Dataset entries:
(** ** Reading and writing the flat list of points *)

Section Points.
Import NumFacts Num Words.
Context {CM : ColorMath}.

(** Statements about flat lists are proved four entries at a time. *)
Lemma list_four_ind (A : Type) (P : list A -> Prop) :
  P [] -> (forall a, P [a]) -> (forall a b, P [a; b]) ->
  (forall a b c, P [a; b; c]) ->
  (forall a b c d l, P l -> P (a :: b :: c :: d :: l)) ->
  forall l, P l.
Proof.
  intros H0 H1 H2 H3 H4 l.
  enough (H : P l /\ (forall a, P (a :: l)) /\ (forall a b, P (a :: b :: l)) /\
              (forall a b c, P (a :: b :: c :: l))) by apply H.
  induction l as [| d l (IH0 & IH1 & IH2 & IH3)]; repeat split; auto.
Qed.

Lemma read_points_step (s r g b : Qc) (rest : list Qc) :
  read_points (s :: r :: g :: b :: rest)
  = match read_points rest with
    | Some rows => Some ((s, sRGBColor r g b) :: rows)
    | None => None
    end.
Proof. reflexivity. Qed.

Lemma mod4_step (n : nat) : (S (S (S (S n))) mod 4 = n mod 4)%nat.
Proof.
  replace (S (S (S (S n)))) with (n + 1 * 4)%nat by lia.
  apply Nat.Div0.mod_add.
Qed.

(** X10.  The load fails exactly when the length of the flat list is not a
    multiple of four; when it succeeds the table has a quarter as many
    rows, and writing the rows out again in the [RGBPoints] layout gives
    the list that was read. *)
Theorem load_round_trip (points : list Qc) :
  (load points = None <-> (length points mod 4 <> 0)%nat) /\
  (forall data : list sample,
     load points = Some data ->
     length points = (4 * length data)%nat /\
     RGBPoints (map (fun s => (scalar s, rgb_values s)) data) = points).
Proof.
  assert (R : (read_points points = None <-> (length points mod 4 <> 0)%nat) /\
              (forall rows, read_points points = Some rows ->
                 length points = (4 * length rows)%nat /\ RGBPoints rows = points)).
  { induction points as [| a | a b | a b c | s r g b rest [IHn IHs]]
      using list_four_ind;
      try (split; [split; [intros _; cbn; lia | reflexivity] | discriminate]).
    - split.
      + split; [discriminate | intros H; now elim H].
      + intros rows H. inversion H; subst. split; reflexivity.
    - rewrite read_points_step. cbn [length]. rewrite mod4_step.
      destruct (read_points rest) as [rows |].
      + split.
        * split; [discriminate |]. intros H. apply IHn in H. discriminate.
        * intros rows' H. inversion H; subst.
          destruct (IHs rows eq_refl) as [Hl Hp].
          cbn [length]. split; [lia |].
          change (RGBPoints ((s, sRGBColor r g b) :: rows))
            with (s :: r :: g :: b :: RGBPoints rows).
          now rewrite Hp.
      + split; [| discriminate].
        split; [intros _; now apply IHn | reflexivity]. }
  destruct R as [Rn Rs]. unfold load.
  destruct (read_points points) as [rows |] eqn:E.
  - split.
    + split; [discriminate |]. intros H. apply Rn in H. discriminate.
    + intros data H. inversion H; subst.
      destruct (Rs rows eq_refl) as [Hl Hp].
      rewrite length_map, map_map.
      split; [exact Hl |].
      transitivity (RGBPoints rows); [f_equal | exact Hp].
      transitivity (map (fun sc : Qc * sRGB => sc) rows); [| apply map_id].
      apply map_ext. now intros [s c].
  - split; [| discriminate].
    split; [intros _; now apply Rn | reflexivity].
Qed.

Lemma tuple_of_color (c : sRGB) :
  (let '(r, g, b) := get_value_tuple c in sRGBColor r g b) = c.
Proof. now destruct c. Qed.

(** X11.  The preset that kindlmann.ipynb writes can be read back by the loop
    of viridis.ipynb: the table loaded from the exported points has one
    sample per row of the colour table, with the same scalar and the same
    colour. *)
Theorem kindlmann_preset_loads (hue_array : list Qc) :
  let color_table := Kindlmann.build_kindlmann_colors hue_array in
  load (Preset.kindlmann_RGBPoints color_table)
  = Some (map (fun r => Sample (Kindlmann.scalar r) (Kindlmann.sRGBColor_ r)
                          (to_Lab (Kindlmann.sRGBColor_ r)))
              color_table).
Proof.
  cbn zeta.
  assert (E : Preset.kindlmann_RGBPoints (Kindlmann.build_kindlmann_colors hue_array)
              = RGBPoints (map (fun r => (Kindlmann.scalar r, Kindlmann.sRGBColor_ r))
                               (Kindlmann.build_kindlmann_colors hue_array))).
  { unfold Preset.kindlmann_RGBPoints, RGBPoints, Kindlmann.build_kindlmann_colors.
    rewrite !flat_map_concat_map, !map_map. reflexivity. }
  rewrite E. unfold load. rewrite read_points_RGBPoints, map_map. reflexivity.
Qed.
End Points.

(** ** The error estimate of the control points *)

Section MaxError.
Import NumFacts Num Ranges.
Import Reduce.
Variables control_points control_points_compare : list bytes.

Lemma raise_to_cases (m d : Qc) :
  (raise_to m d = m /\ d <= m) \/ (raise_to m d = d /\ m < d).
Proof.
  unfold raise_to. destruct (m <? d) eqn:E.
  - right. split; [reflexivity | now apply ltb_lt].
  - left. split; [reflexivity | now apply ltb_ge].
Qed.

Lemma column_pass_some (m m' : Qc) (index : nat) :
  column_pass control_points control_points_compare m index = Some m' ->
  exists d1 d2 d3 : Qc,
    diffs_at control_points control_points_compare index = [d1; d2; d3] /\
    m' = raise_to (raise_to (raise_to m d1) d2) d3.
Proof.
  unfold column_pass, diffs_at.
  destruct (nth_error control_points_compare (index * 2 + 1)) as [[[er eg] eb] |];
    [| discriminate].
  destruct (nth_error control_points index) as [[[lr lg] lb] |]; [| discriminate].
  destruct (nth_error control_points (index + 1)) as [[[hr hg] hb] |];
    [| discriminate].
  intros H. inversion H. do 3 eexists. split; reflexivity.
Qed.

Lemma column_pass_none (m : Qc) (index : nat) :
  column_pass control_points control_points_compare m index = None <->
  (length control_points_compare <= index * 2 + 1 \/
   length control_points <= index + 1)%nat.
Proof.
  unfold column_pass.
  destruct (nth_error control_points_compare (index * 2 + 1))
    as [[[er eg] eb] |] eqn:E1.
  - assert (L1 : (index * 2 + 1 < length control_points_compare)%nat)
      by (apply nth_error_Some; congruence).
    destruct (nth_error control_points (index + 1)) as [[[hr hg] hb] |] eqn:E3.
    + assert (L3 : (index + 1 < length control_points)%nat)
        by (apply nth_error_Some; congruence).
      destruct (nth_error control_points index) as [[[lr lg] lb] |] eqn:E2.
      * split; [discriminate | lia].
      * apply nth_error_None in E2. lia.
    + apply nth_error_None in E3.
      destruct (nth_error control_points index) as [[[lr lg] lb] |];
        (split; [intros _; now right | reflexivity]).
  - apply nth_error_None in E1. split; [intros _; now left | reflexivity].
Qed.

Lemma raise3 (m d1 d2 d3 : Qc) :
  let m' := raise_to (raise_to (raise_to m d1) d2) d3 in
  m <= m' /\ d1 <= m' /\ d2 <= m' /\ d3 <= m' /\
  (m' = m \/ m' = d1 \/ m' = d2 \/ m' = d3).
Proof.
  cbn zeta.
  destruct (raise_to_cases m d1) as [[-> H1] | [-> H1]];
  destruct (raise_to_cases m d2) as [[E2 H2] | [E2 H2]];
  destruct (raise_to_cases d1 d2) as [[E2' H2'] | [E2' H2']];
  rewrite ?E2, ?E2';
  destruct (raise_to_cases m d3) as [[E3 H3] | [E3 H3]];
  destruct (raise_to_cases d1 d3) as [[E3' H3'] | [E3' H3']];
  destruct (raise_to_cases d2 d3) as [[E3'' H3''] | [E3'' H3'']];
  rewrite ?E3, ?E3', ?E3'';
  repeat split; auto 6; try apply Qcle_refl;
  revert H1; try revert H2; try revert H2'; try revert H3;
  try revert H3'; try revert H3''; clear; intros; qc_arith.
Qed.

Requirement: Which lines above include the word "revert"? Return each one.

Solution to this exercise:
  revert H1; try revert H2; try revert H2'; try revert H3;
  try revert H3'; try revert H3''; clear; intros; qc_arith.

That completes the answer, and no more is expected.